Within weeks Le Gros found himself conscripted by the Ministry of Health to attend a hui answering questions about the vaccine from an unusual audience: the Mongrel Mob. It's not a crowd the scientist is used to fronting, but says he found the experience invigorating.
"Can I tell you an irony? I've got a whole lot of white, woke, Taranaki midwives who hate my science - but I've got the Mongrel Mob who want to talk to a scientist before taking the vaccine. Who are the smart ones here?"
While the outbreak triggered a nationwide lockdown, it also spurred a dramatic increase in vaccine uptake. After lagging behind international peers by four months in the middle of the year, like a tortoise chasing the hare, the gap has since shrunk to an average of two. New Zealand has now, compared with Britain and the US, even taken the lead.
Of the lag, Petousis-Harris says the first member of the public to get vaccinated against Covid anywhere in the world was in December 2020, and New Zealand started doing the same in its population from February.
"The difference is not as extreme as people seem to think. One might argue: Did we order enough early along? You can argue around that. But you're doing the best with the information you have at the time," she says.
By now the brakes were off, and the vaccination drive began to operate at maximum possible speed without rationing supply, despite concerns in September that stockpiles were again close to running out.
As the pandemic rolled on, vaccine supplies began to free up a little after the panic-buying of 2020. Many countries found their own stockpiles, enough to vaccinate their populations many times over, now far exceeded remaining domestic demand.
The modern chemical miracle that prevents the medical compound in the Pfizer vaccine from falling apart almost instantaneously does not convey immortality: Even if stored in special sub-zero freezers it is given only a six-month shelf-life. It is these conditions that allowed New Zealand last month to buy more Pfizer doses directly from Denmark and Spain and keep the vaccination drive going.
And in a time of modern plagues and miracles, it was a jarring throwback to the '80s that seems to capture the spirit of the pandemic in New Zealand in 2021. "Super Saturday," a cross-platform vaxathon extravaganza on October 17 harking back to the glory days of free-to-air television, was intended to spur flagging vaccination efforts.

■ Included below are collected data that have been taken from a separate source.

(** One pass that encodes into [v1], followed by the rest of the loop. *)
Lemma loop_post_pass (fuel bound : nat) (e e1 : bool) (v v1 : Vars)
    (w : World) (c : Canvas) (q : float) (r : Outcome Vars * World) :
  measured v1 -> dataUrl v1 = toDataURL b c q ->
  loop_post b fuel bound e1 v1
    {| app := app w; events := events w ++ [Encode c q] |} r ->
  loop_post b (S fuel) (S bound) e v w r.
Proof.
  intros Hm Hd (evs & Ha & He & Hl & Hf & Ho).
  exists (Encode c q :: evs). cbn [app events] in *.
  rewrite Ha, He, <- app_assoc. repeat split; cbn; auto; try lia.
  destruct (fst r) as [v' | | msg | |]; auto; try lia.
  right. destruct Ho as [(-> & -> & _) | [Hm' (c' & q' & Hin & Hd')]].
  - split; [assumption|]. exists c, q. cbn. auto.
  - split; [assumption|]. exists c', q'. cbn. auto.
Qed.

Lemma loop_post_thrown (fuel bound : nat) (e : bool) (v : Vars) (w : World)
    (c : Canvas) (q : float) (msg : string) :
  calculateImageSize (toDataURL b c q) = None ->
  loop_post b fuel (S bound) e v w
    (Thrown msg, {| app := app w; events := events w ++ [Encode c q] |}).
Proof.
  intros H. exists [Encode c q]. cbn. repeat split; auto; try lia.
  now exists c, q.
Qed.

Ltac split_on_measurement :=
  match goal with
  | |- context [calculateImageSize (toDataURL b ?c ?q)] =>
      let kb := fresh "kb" in
      let E := fresh "E" in
      destruct (calculateImageSize (toDataURL b c q)) as [kb|] eqn:E
  end.

Lemma enlarge_spec (m : nat) :
  forall (k fuel : nat) (v : Vars) (w : World),
    (k + m = 10)%nat ->
    loop_post b fuel m
      ((currentSize v <? lo) && F64.ltb (enlarge_scale k) F64.c_3_0) v w
      (enlarge b lo fuel (enlarge_scale k) v w).
Proof.
  induction m as [|m IH]; intros k fuel v w Hk.
  - replace k with 10%nat by lia.
    destruct fuel; cbn [enlarge];
      rewrite enlarge_scale_stops, andb_false_r; apply loop_post_stay.
  - destruct fuel as [|fuel]; cbn [enlarge];
      destruct ((currentSize v <? lo) && _); try apply loop_post_stay.
    + apply loop_post_starved. lia.
    + rewrite encode_then_measure. cbv zeta. split_on_measurement.
      * destruct (kb >=? lo).
        -- eapply loop_post_pass; [| | apply loop_post_stay];
             [exact E | reflexivity].
        -- eapply loop_post_pass; [| | apply (IH (S k)); lia];
             [exact E | reflexivity].
      * now apply loop_post_thrown.
Qed.
(** X4: when the context is fit and the incremental save returns normally,
    [save] is done with that one call: no full save follows, and the token is
    not even looked at, so that a cancelled token does not stop the
    incremental save. *)
Theorem save_incremental_success
    resource context token w w1 changes f :
  is_Some (Resource.saveContents resource) →
  Resource.eligible stringify resource context changes f →
  f changes (Resource.options context) w = (Return (), w1) →
  Resource.save stringify resource context token w
  = (Return (), w1,
     [Resource.CallSaveContentChanges changes (Resource.options context)]).
Proof.
  intros [saveContents_ Hfull] Hfit Hrun. unfold Resource.save.
  rewrite Hfull. unfold mbind, Async_bind.
  by rewrite (trySaveContentChanges_success stringify _ _ _ _ _ _ Hfit Hrun).
Qed.

(** X5: when the context is not fit for an incremental save (changes absent,
    no [saveContentChanges], or changes too large) and cancellation is not
    requested, [save] is one call of [saveContents] with [context.content] and
    [context.options], and ends as that call ends. *)
Theorem save_not_eligible_full_save
    resource context token w saveContents_ :
  Resource.saveContents resource = Some saveContents_ →
  (¬ ∃ changes f, Resource.eligible stringify resource context changes f) →
  match token with
  | Some cancellation => isCancellationRequested cancellation w = false
  | None => True
  end →
  Resource.save stringify resource context token w
  = (let '(outcome, w2) :=
       saveContents_ (Resource.content context) (Resource.options context) w in
     (outcome, w2,
      [Resource.CallSaveContents (Resource.content context)
         (Resource.options context)])).
Proof.
  intros Hfull Hno Htoken. unfold Resource.save.
  rewrite Hfull. unfold mbind, Async_bind.
  rewrite (trySaveContentChanges_not_attempted stringify _ _ _ Hno).
  unfold invoke, read, mret, Async_ret.
  destruct token as [cancellation|]; [rewrite Htoken|];
    by destruct (saveContents_ _ _ w).
Qed.

(** X6: when the incremental save raises an error that is neither [NotFound]
    nor [OutOfSync], [save] writes it to the console with the resource's
    identifier and then, unless cancellation is requested, falls back to the
    full save like for the two expected kinds; the error of the incremental
    save itself is not raised to the caller. *)
Theorem save_logs_unexpected_error
    resource context token w w1 changes f saveContents_ e :
  Resource.saveContents resource = Some saveContents_ →
  Resource.eligible stringify resource context changes f →
  f changes (Resource.options context) w = (Throw e, w1) →
  ResourceError.NotFound.is_ e = false →
  ResourceError.OutOfSync.is_ e = false →
  match token with
  | Some cancellation => isCancellationRequested cancellation w1 = false
  | None => True
  end →
  Resource.save stringify resource context token w
  = (let '(outcome, w2) :=
       saveContents_ (Resource.content context) (Resource.options context)
         w1 in
     (outcome, w2,
      [Resource.CallSaveContentChanges changes (Resource.options context);
       Resource.ConsoleError
         ("Failed to apply incremental changes to '"
            +:+ toString (Resource.uri resource) +:+ "':") e;
       Resource.CallSaveContents (Resource.content context)
         (Resource.options context)])).
Proof.
  intros Hfull Hfit Hrun Hnf Hoos Htoken. unfold Resource.save.
  rewrite Hfull. unfold mbind, Async_bind.
  rewrite (trySaveContentChanges_failure stringify _ _ _ _ _ _ _ Hfit Hrun).
  rewrite Hnf, Hoos. simpl.
  unfold invoke, read, mret, Async_ret.
  destruct token as [cancellation|]; [rewrite Htoken|];
    by destruct (saveContents_ _ _ w1).
Qed.
End SaveMore.
Lemma midi_event_zyncoders_encoders_inv chan ctrl val st g :
  is_uint8 val -> bounded_midi g st chan ctrl val ->
  encoders_inv st g -> encoders_inv (midi_event_zyncoders chan ctrl val st) g.
Proof using TICKS_PER_RETENT_positive TICKS_PER_RETENT_int.
  intros Hval Hb Henc.
  destruct (midi_event_zyncoders_spec chan ctrl val st) as (Hsame & _ & Hnth).
  - intros j z' Hz' Hen'. rewrite Hnth in Hz'.
    destruct (j <? MAX_NUM_ZYNCODERS)%nat; [|eauto].
    destruct (nth_error (zyncoders st) j) as [z|] eqn:Hz; [|discriminate].
    simpl in Hz'. inversion Hz'; subst z'; clear Hz'.
    unfold midi_event_zyncoder in *.
    destruct (enabled z && (midi_chan z =? chan) && (midi_ctrl z =? ctrl)) eqn:Ehit;
      [|eauto].
    apply andb_prop in Ehit as [Ehit E3]. apply andb_prop in Ehit as [E1 E2].
    apply Z.eqb_eq in E2, E3.
    specialize (Hb j z Hz E1 E2 E3).
    destruct (Henc j z Hz E1) as (Hv & Hs & Hm & Hsv & Hvel & Hfix).
    pose proof (midi_value_ticks_fit val Hval) as Hfit.
    unfold zyncoder_inv, is_uint8, is_uint in *. simpl.
    rewrite uint_small by lia.
    split; [lia|]. split; [lia|]. split; [lia|]. split; [lia|].
    split; [|exact Hfix].
    intros Es. destruct (Hvel Es) as [(HA & HB & HC)|HB];
      [left; repeat split; try lia; nia | right; exact HB].
Qed.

By the end of the day, more than 130,000 people had lined up for jabs - more than three times the daily average achieved the previous week. New Zealand's effort on Super Saturday, putting to one side heroic efforts by tiny Iceland, appears to have achieved the highest day of vaccinations achieved per capita by any member of the OECD.
"We are heading to achieve vaccination coverage that will be very impressive by world standards," Skegg says.
"We have already passed the USA, Germany . . . and the United Kingdom. But I hope we can make a lot more progress yet."
As well as being the most significant health measure in the fight against Covid, the vaccine will also determine how we live with the virus in the months ahead.
The Government has announced restrictions on how we live will be loosened in the Covid Protection Framework traffic light system, but only when 90 per cent of every district health board population has been double-jabbed.
Additionally, many sectors of the community now have a no-jab, no-job policy, including health workers, teachers and staff within industries where vaccine passports are required such as hospitality, gyms and hairdressers.
The vaccine will also dictate how and where we can travel - Air NZ is considering requiring domestic passengers to be double jabbed to travel and has already announced anyone travelling on its international network will need to be vaccinated.
And it will also dictate what restaurants, bars, hairdressers and summer festivals we can attend with proof of vaccinations needed to attend events such as concerts.